Background: About 30-50% of Hodgkin lymphomas (HLs) harbor the Epstein-Barr virus (EBV), but the impact of EBV infection on clinical outcomes has been unclear. EBV-encoded small RNAs (EBERs) are presented in all EBV-infected cells, but their functions are still less understood. Results: EBER1 was transfected into two HL cell lines, KMH2 and L428, and microarrays were used to screen for EBER1-induced changes. We found that EBER1 suppressed p21(cip1/waf1) transcription in HL cell lines. In addition, positive regulators of p21(cip1/waf1) transcription, such as p53, EGR1, and STAT1, were decreased. Suppression of p21(cip1/waf1) in the EBER1(+) HL cell lines was associated with increased resistance to histone deacetylase inhibitors or proteasome inhibitors, drugs known to cause apoptosis by increasing p21(cip1/waf1) levels.
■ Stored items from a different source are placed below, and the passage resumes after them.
(** An invariant of the turns of a loop. *)
Lemma for_cached_inv n i body (I : tlb → kstate → Prop) t s u t' s' :
  (∀ k t s u t' s', i <= k < i + Z.of_nat n → I t s → body k (t, s) u (t', s') → I t' s') →
  I t s → for_cached n i body (t, s) u (t', s') → I t' s'.
Proof.
  revert i t s. induction n as [|n IH]; intros i t s Hb Hi.
  - by intros (_ & [= -> ->]).
  - intros ([] & [t1 s1] & R & R'). refine (IH (i + 1) t1 s1 _ _ R').
    + intros k t2 s2 u2 t3 s3 Hk. apply Hb. lia.
    + apply (Hb i _ _ _ _ _) in R; [done|lia|done].
Qed.

(** ** The search for the table *)

(** The state while the fresh frame [i] is cleared: only its contents have
    changed, and no translation. *)
Definition clearing (s s1 : kstate) (i : Z) (t : tlb) (s' : kstate) : Prop :=
  coherent t s' ∧ paging_wf s' ∧ (∀ va, 0 <= va < 2 ^ 32 → resolve (hw s') va = resolve (hw s) va) ∧
  ∃ m, s' = with_mem s1 m ∧ only_in (4096 * i) (4096 * i + 4096) (mem (hw s1)) m.

(** The frame just given out is no table. *)
Lemma fresh_frame_idle s i s1 a :
  paging_wf s → fa_inv s → gave_frame s i s1 → 4096 * i <= a < 4096 * i + 4096 → idle s1 a.
Proof.
  intros Hwf Hinv (Hi & _ & _ & _ & F & Hfree) Ha. pose proof (fa_free_high s i Hinv Hi).
  assert (a / 4096 = i) as Ei by (clear -Ha; zify_mod). right. unfold data_byte. rewrite Ei.
  split_and!; [lia|by rewrite Hfree; intros [_ ?]|]. intros k Hk.
  unfold pde_present, pde_frame. rewrite (frame_pde _ spares_console s s1 (kframe_same _ _ _ F)) by done.
  intros Hp E. destruct (table_frame s k Hwf Hk Hp) as [[_ Hf]|[Hk1 Hf]]; unfold pde_frame in Hf; [lia|].
  destruct (pg_frame s Hwf k) as [_ Hn]; [lia|done|]. apply Hn. unfold pde_frame. by rewrite E.
Qed.

Lemma clearing_mem s i s1 t m :
  paging_wf s → fa_inv s → gave_frame s i s1 → coherent t (with_mem s1 m) →
  only_in (4096 * i) (4096 * i + 4096) (mem (hw s1)) m → clearing s s1 i t (with_mem s1 m).
Proof.
  intros Hwf Hinv Hg Hc Hm. pose proof Hg as (_ & _ & Hinv1 & _ & F%kframe_same & Hfree).
  assert (paging_wf s1) as Hwf1 by (apply (frame_paging_wf _ spares_console s s1 Hwf F); intros j; apply Hfree).
  destruct (idle_change s1 (with_mem s1 m) Hwf1 Hinv1) as (Hwf' & _ & _ & _ & Hres); [|done|].
  { split; [|done..]. intros a Ha. apply Hm. intros Hb. by apply Ha, (fresh_frame_idle s i). }
  split_and!; [done|done| |by exists m]. intros va Hva. rewrite Hres, !paging_resolve by done.
  by apply (frame_walk _ spares_console s s1 Hwf F).
Qed.

(** It starts when the frame has been given out. *)
Lemma clearing_start s i p t s1 t1 :
  paging_wf s → fa_inv s → gave_frame s i s1 → coherent t s → cached fa_alloc (t, s) p (t1, s1) →
  clearing s s1 i t1 s1.
Proof.
  intros Hwf Hinv Hg Hc R.
  assert (∀ t, coherent t s1 → clearing s s1 i t s1) as Hcl.
  { intros t' Hc'. pose proof (clearing_mem s i s1 t' (mem (hw s1)) Hwf Hinv Hg) as H'.
    rewrite with_mem_id in H'. by apply H'. }
  apply Hcl. eapply cached_coherent; [exact R| |exact Hc]. intros q Hq _.
  destruct (Hcl ∅ (coherent_empty _)) as (_ & _ & Hres & _). apply Hres. lia.
Qed.

(** One store of the clearing loop. *)
Lemma clearing_store s i s1 e t s' u t' s'' :
  paging_wf s → fa_inv s → gave_frame s i s1 → 4096 * i < LOW_END → 0 <= e < 1024 →
  clearing s s1 i t s' → cached (store32 (4096 * i + 4 * e) 0) (t, s') u (t', s'') →
  clearing s s1 i t' s''.
Proof.
  intros Hwf Hinv Hg Hi He (Hc & Hwf' & Hres & m & -> & Hm) R.
  pose proof Hg as (Hfi & _). pose proof (fa_free_high s i Hinv Hfi) as Hhi.
  pose proof (cached_ok _ _ _ _ _ _ R) as E. unfold store32, access in E.
  rewrite low_mapped_resolve in E; [|by apply paging_low_mapped|unfold LOW_END in *; lia].
  injection E as _ <-. set (m' := wr32 m (4096 * i + 4 * e) 0) in *.
  assert (only_in (4096 * i) (4096 * i + 4096) (mem (hw s1)) m') as Hm'.
  { etrans; [exact Hm|]. apply only_in_wr32; lia. }
  change (upd_mem _ (with_mem s1 m)) with (with_mem s1 m') in *.
  destruct (clearing_mem s i s1 ∅ m' Hwf Hinv Hg (coherent_empty _) Hm') as (_ & _ & Hres' & _).
  apply clearing_mem; [done..| |done]. eapply cached_coherent; [exact R| |exact Hc].
  intros p Hp _. rewrite Hres, Hres' by lia. done.
Qed.

(** Reading the directory. *)
Lemma cached_load_pde s va t v t' s' :
  paging_wf s → 0 <= va < 2 ^ 32 → cached (load32 (page_directory + 4 * Z.shiftr va 22)) (t, s) v (t', s') →
  coherent t s → s' = s ∧ v = pde s (pd_index va) ∧ coherent t' s.
Proof.
  intros Hwf Hva R Hc. assert (s' = s ∧ v = pde s (pd_index va)) as [-> ->].
  { pose proof (wp_load_pde s va (λ v s', s' = s ∧ v = pde s (pd_index va)) no_halt Hwf Hva
      (conj eq_refl eq_refl)) as Hl.
    unfold wp in Hl. by rewrite (cached_ok _ _ _ _ _ _ R) in Hl. }
  split_and!; [done..|]. by eapply cached_coherent.
Qed.

(** The search keeps the cache coherent. *)
Lemma find_cached_coherent t s va tb t1 s1 :
  paging_wf s → fa_inv s → console_ok s → LOW_END <= va < 2 ^ 32 → table_reachable s va →
  coherent t s → find_page_table_cached (Z.shiftr va 22) (t, s) tb (t1, s1) →
  table_ready s va tb s1 ∧ coherent t1 s1.
Proof.
  intros Hwf Hinv Hok Hva Hreach Hc R.
  destruct (wp_run (find_page_table (Z.shiftr va 22)) (table_ready s va) s) as (tb' & s1' & E1 & Hr).
  { by apply wp_find_page_table. }
  assert (find_page_table (Z.shiftr va 22) s = Ok tb s1) as E by (apply (lifts t); by exists t1).
  rewrite E1 in E. injection E as -> ->. split; [done|].
  assert (∀ p, 0 <= p < 2 ^ 20 → resolve (hw s1) (4096 * p) = resolve (hw s) (4096 * p)) as Hres.
  { intros p Hp. destruct Hr as [[Hwf1 _ _ _ _ _] _ _ Hw _ _]. rewrite !paging_resolve by done. apply Hw. lia. }
  clear E1 Hr. assert (0 <= va < 2 ^ 32) as Hva' by (unfold LOW_END in Hva; lia).
  destruct R as (v & [t2 s2] & R & R'). apply cached_load_pde in R as (-> & -> & Hc2); [|done..].
  rewrite flag_present in R'. change (Z.testbit (pde s (pd_index va)) 0) with (pde_present s (pd_index va)) in R'.
  destruct (pde_present s (pd_index va)) eqn:Hp.
  - destruct R' as (v & [t3 s3] & R & _ & [= -> ->]). by apply cached_load_pde in R as (-> & _ & ?).
  - destruct Hreach as [?|(f & Hf & Hlt)]; [congruence|].
    destruct R' as (p & [t3 s3] & Ra & R'). destruct (fa_alloc_run s Hinv Hok) as (q & s3' & Ea & Hg).
    pose proof (cached_ok _ _ _ _ _ _ Ra) as E. rewrite Ea in E. injection E as -> ->.
    destruct Hg as [(i & -> & Hg)|(_ & Hnone & _)]; [|by apply Hnone in Hf].
    pose proof Hg as (Hi & Hmin & _). pose proof (fa_free_high s i Hinv Hi). pose proof (Hmin f Hf).
    destruct (Z.eqb_spec (4096 * i) 0) as [E0|_]; [lia|].
    destruct R' as (_ & ? & (_ & ->) & [] & [t4 s4] & Rl & [] & [t5 s5] & Rs & _ & [= -> ->]).
    assert (clearing s s3 i t4 s4) as (Hc4 & _ & Hres4 & _).
    { eapply (for_cached_inv _ _ _ (clearing s s3 i)); [| |exact Rl].
      - intros e t0 s0 u0 t0' s0' He. apply clearing_store; done || unfold LOW_END; lia.
      - by apply (clearing_start s i (4096 * i) t2). }
    eapply cached_coherent; [exact Rs| |exact Hc4]. intros p Hp' _. rewrite Hres4 by lia. by apply Hres.
Qed.

(** The store and the state it leaves, from a state with the table ready. *)
Lemma store_entry s va v :
  paging_wf s → LOW_END <= va < 2 ^ 32 → pde_present s (pd_index va) = true →
  store32 (4096 * pde_frame s (pd_index va) + 4 * pt_index va) v s = Ok tt (with_entry s va v).
Proof.
  intros Hwf Hva Hp. pose proof (va_frame s va Hwf Hva Hp). pose proof (entry_in_frame s va) as Hin.
  unfold entry_addr in Hin. unfold store32, access.
  rewrite low_mapped_resolve; [done|by apply paging_low_mapped|unfold LOW_END; lia].
Qed.

(** What a run with a cache leaves: the run without, and a coherent cache. *)
Lemma map_cached_run t s va pa flags u t' s' :
  paging_wf s → fa_inv s → console_ok s → LOW_END <= va < 2 ^ 32 → 0 <= pa < 2 ^ 32 →
  table_reachable s va → coherent t s →
  paging_map_page_cached va pa flags (t, s) u (t', s') →
  paging_map_page va pa flags s = Ok u s' ∧ mapped s va pa flags s' ∧ coherent t' s'.
Proof.
  intros Hwf Hinv Hok Hva Hpa Hreach Hc R.
  assert (paging_map_page va pa flags s = Ok u s') as E by (apply (lifts t); by exists t').
  split; [exact E|]. destruct (wp_run (paging_map_page va pa flags) (λ _ s', mapped s va pa flags s') s)
    as ([] & s'' & E' & Hm); [by apply wp_paging_map_page|]. rewrite E in E'. injection E' as -> ->.
  split; [done|]. destruct R as (table & [t1 s1] & R1 & [] & [t2 s2] & R2 & R3).
  destruct (find_cached_coherent t s va table t1 s1) as [[[Hwf1 Hinv1 Hok1 _ _ _] Hp -> Hwalk _ _] Hc1];
    [done..|].
  set (v := Z.lor (Z.land pa 0xFFFFF000) (Z.land flags 0xFFF)) in R2.
  pose proof (cached_ok _ _ _ _ _ _ R2) as E2. fold (pt_index va) in E2.
  rewrite store_entry in E2 by done. injection E2 as <-.
  pose proof (with_entry_wf s1 va v Hwf1 Hva Hp Hinv1) as Hwf2.
  pose proof (cached_ok _ _ _ _ _ _ R3) as E3. injection E3 as <-.
  eapply cached_invlpg; [exact R3|]. eapply cached_coherent; [exact R2| |].
  - intros p Hpg Hne. rewrite !paging_resolve by done. rewrite with_entry_walk by done || lia.
    rewrite decide_False; [done|]. intros Ep. apply Hne. rewrite <- Ep.
    rewrite Z.mul_comm, Z.div_mul; lia.
  - by eapply coherent_but_mono; [|exact Hc1].
Qed.

(** A run exists whenever the call returns. *)
Lemma map_cached_progress t s va pa flags :
  paging_wf s → fa_inv s → console_ok s → LOW_END <= va < 2 ^ 32 → 0 <= pa < 2 ^ 32 →
  table_reachable s va → ∃ t' s', paging_map_page_cached va pa flags (t, s) tt (t', s').
Proof.
  intros. destruct (wp_run (paging_map_page va pa flags) (λ _ s', mapped s va pa flags s') s)
    as ([] & s' & E & _); [by apply wp_paging_map_page|].
  apply (lifts t) in E as (t' & R). by exists t', s'.
Qed.

(** ** The kernel with a cache *)

(** What the kernel does between two looks at the cache: it maps a page above
    the identity mapping, takes a frame, or changes memory that is no table (it
    prints, or writes to its stack, its heap or its other data). *)
Inductive tlb_step : relation (tlb * kstate) :=
  | Step_map va pa flags t s t' s' :
      LOW_END <= va < 2 ^ 32 → 0 <= pa < 2 ^ 32 → table_reachable s va →
      paging_map_page_cached va pa flags (t, s) tt (t', s') → tlb_step (t, s) (t', s')
  | Step_alloc p t s t' s' : cached fa_alloc (t, s) p (t', s') → tlb_step (t, s) (t', s')
  | Step_memory {A} (m : M A) a t s t' s' :
      cached m (t, s) a (t', s') → same_but (idle s) s s' → pmm s' = pmm s → console_ok s' →
      tlb_step (t, s) (t', s')
  | Step_cache t s t' : tlb_move s t t' → tlb_step (t, s) (t', s).

Record tlb_inv (c : tlb * kstate) : Prop := {
  ti_paging : paging_wf c.2;
  ti_inv : fa_inv c.2;
  ti_console : console_ok c.2;
  ti_coherent : coherent c.1 c.2;
}.

(** A change that the allocator's memory and the screen contain. *)
Lemma tlb_inv_private {A} (m : M A) t s a t' s' :
  tlb_inv (t, s) → cached m (t, s) a (t', s') →
  kframe (λ a, in_screen a ∨ fa_private a) s s' → (∀ j, fa_free s' j → fa_free s j) →
  fa_inv s' → console_ok s' → tlb_inv (t', s').
Proof.
  intros [Hwf _ _ Hc] R F%kframe_same Hfree Hinv' Hok'.
  pose proof (frame_paging_wf _ spares_console s s' Hwf F Hfree) as Hwf'.
  split; [done..|]. eapply cached_coherent; [exact R| |exact Hc].
  intros p Hp _. simpl in *. rewrite !paging_resolve by done.
  apply (frame_walk _ spares_console s s' Hwf F). lia.
Qed.

Lemma tlb_step_inv c c' : tlb_step c c' → tlb_inv c → tlb_inv c'.
Proof.
  intros Hs Hi. pose proof Hi as [Hwf Hinv Hok Hc].
  destruct Hs as [va pa flags t s t' s' Hva Hpa Hreach R|p t s t' s' R|A m a t s t' s' R F Ep Hok'|t s t' Hm];
    simpl in *.
  - destruct (map_cached_run t s va pa flags tt t' s') as (_ & [[] _ _ _ _] & ?); done.
  - destruct (fa_alloc_run s Hinv Hok) as (q & s1 & E & Hg).
    pose proof (cached_ok _ _ _ _ _ _ R) as E'. rewrite E in E'. injection E' as -> ->.
    destruct Hg as [(i & _ & _ & _ & Hinv' & Hok' & F & Hfree)|(_ & _ & Hinv' & Hok' & F & Hfree)];
      apply (tlb_inv_private _ _ _ _ _ _ Hi R F); try done; intros j Hj; by apply Hfree.
  - destruct (idle_change s s' Hwf Hinv F Ep) as (Hwf' & Hinv' & _ & _ & Hres).
    split; [done..|]. eapply cached_coherent; [exact R| |exact Hc]. intros p Hp _. apply Hres. lia.
  - split; [done..|]. eapply coherent_moves; [by apply rtc_once|done].
Qed.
On biopsy specimens, EBV+ HLs had weaker expression of both p21(cip1/waf1) and active caspase 3. Clinically, suppression of p(21cip1/waf1) in EBV+ HLs was associated with a worse 2-year disease-free survival rate (45% for EBV+ HLs vs. 77% for EBV-HLs, p = 0.002). Conclusion: Although the underlying mechanisms are still relatively unclear, EBER1 inhibits p(21cip1/waf1) transcription and prevents apoptosis through down-regulation of p53, EGR1, and STAT1. The anti-apoptotic activity of EBER1 may be important in the rescue of Reed-Sternberg cells from drug-induced apoptosis and in the clinical behaviors of EBV+ HLs.